%%

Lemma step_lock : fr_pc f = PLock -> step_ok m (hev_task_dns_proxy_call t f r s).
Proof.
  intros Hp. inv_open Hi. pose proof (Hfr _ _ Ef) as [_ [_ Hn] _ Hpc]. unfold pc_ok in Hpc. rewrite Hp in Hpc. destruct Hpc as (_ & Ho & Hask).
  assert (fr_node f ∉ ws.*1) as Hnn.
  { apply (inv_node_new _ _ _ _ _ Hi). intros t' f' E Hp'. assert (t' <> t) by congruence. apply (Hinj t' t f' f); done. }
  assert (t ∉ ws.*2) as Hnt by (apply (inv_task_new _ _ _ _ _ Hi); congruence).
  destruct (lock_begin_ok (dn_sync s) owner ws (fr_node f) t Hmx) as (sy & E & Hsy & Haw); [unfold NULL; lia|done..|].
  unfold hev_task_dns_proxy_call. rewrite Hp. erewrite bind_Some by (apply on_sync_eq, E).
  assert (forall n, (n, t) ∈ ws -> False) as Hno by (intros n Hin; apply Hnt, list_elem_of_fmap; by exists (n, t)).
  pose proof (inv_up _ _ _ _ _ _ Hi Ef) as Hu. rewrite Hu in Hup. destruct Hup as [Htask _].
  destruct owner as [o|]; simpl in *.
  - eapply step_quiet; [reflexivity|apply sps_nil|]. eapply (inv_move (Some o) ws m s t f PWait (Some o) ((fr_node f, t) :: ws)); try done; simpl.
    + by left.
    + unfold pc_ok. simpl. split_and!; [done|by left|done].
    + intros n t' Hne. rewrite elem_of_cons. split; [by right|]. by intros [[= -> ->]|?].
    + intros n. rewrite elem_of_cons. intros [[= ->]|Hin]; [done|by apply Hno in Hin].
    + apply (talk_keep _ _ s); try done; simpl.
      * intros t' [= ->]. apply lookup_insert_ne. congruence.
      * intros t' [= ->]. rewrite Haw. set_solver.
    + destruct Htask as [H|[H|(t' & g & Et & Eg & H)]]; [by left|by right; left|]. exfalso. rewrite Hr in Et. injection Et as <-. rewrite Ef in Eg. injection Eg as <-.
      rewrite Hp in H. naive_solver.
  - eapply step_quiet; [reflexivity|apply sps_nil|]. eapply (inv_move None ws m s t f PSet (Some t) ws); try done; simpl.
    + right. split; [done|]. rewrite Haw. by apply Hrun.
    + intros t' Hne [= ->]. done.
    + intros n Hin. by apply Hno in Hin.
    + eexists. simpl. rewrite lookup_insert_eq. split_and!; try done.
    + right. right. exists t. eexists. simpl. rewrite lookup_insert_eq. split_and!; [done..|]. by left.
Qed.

%%

> **WHAT TO WORK ON**
Beginning at the top of the data, please return every line until and including the line containing "rewrite Hp in H. naive_solver.", copied exactly, and nothing past it.

> **OUTPUT BELOW**
Lemma step_lock : fr_pc f = PLock -> step_ok m (hev_task_dns_proxy_call t f r s).
Proof.
  intros Hp. inv_open Hi. pose proof (Hfr _ _ Ef) as [_ [_ Hn] _ Hpc]. unfold pc_ok in Hpc. rewrite Hp in Hpc. destruct Hpc as (_ & Ho & Hask).
  assert (fr_node f ∉ ws.*1) as Hnn.
  { apply (inv_node_new _ _ _ _ _ Hi). intros t' f' E Hp'. assert (t' <> t) by congruence. apply (Hinj t' t f' f); done. }
  assert (t ∉ ws.*2) as Hnt by (apply (inv_task_new _ _ _ _ _ Hi); congruence).
  destruct (lock_begin_ok (dn_sync s) owner ws (fr_node f) t Hmx) as (sy & E & Hsy & Haw); [unfold NULL; lia|done..|].
  unfold hev_task_dns_proxy_call. rewrite Hp. erewrite bind_Some by (apply on_sync_eq, E).
  assert (forall n, (n, t) ∈ ws -> False) as Hno by (intros n Hin; apply Hnt, list_elem_of_fmap; by exists (n, t)).
  pose proof (inv_up _ _ _ _ _ _ Hi Ef) as Hu. rewrite Hu in Hup. destruct Hup as [Htask _].
  destruct owner as [o|]; simpl in *.
  - eapply step_quiet; [reflexivity|apply sps_nil|]. eapply (inv_move (Some o) ws m s t f PWait (Some o) ((fr_node f, t) :: ws)); try done; simpl.
    + by left.
    + unfold pc_ok. simpl. split_and!; [done|by left|done].
    + intros n t' Hne. rewrite elem_of_cons. split; [by right|]. by intros [[= -> ->]|?].
    + intros n. rewrite elem_of_cons. intros [[= ->]|Hin]; [done|by apply Hno in Hin].
    + apply (talk_keep _ _ s); try done; simpl.
      * intros t' [= ->]. apply lookup_insert_ne. congruence.
      * intros t' [= ->]. rewrite Haw. set_solver.
    + destruct Htask as [H|[H|(t' & g & Et & Eg & H)]]; [by left|by right; left|]. exfalso. rewrite Hr in Et. injection Et as <-. rewrite Ef in Eg. injection Eg as <-.
      rewrite Hp in H. naive_solver.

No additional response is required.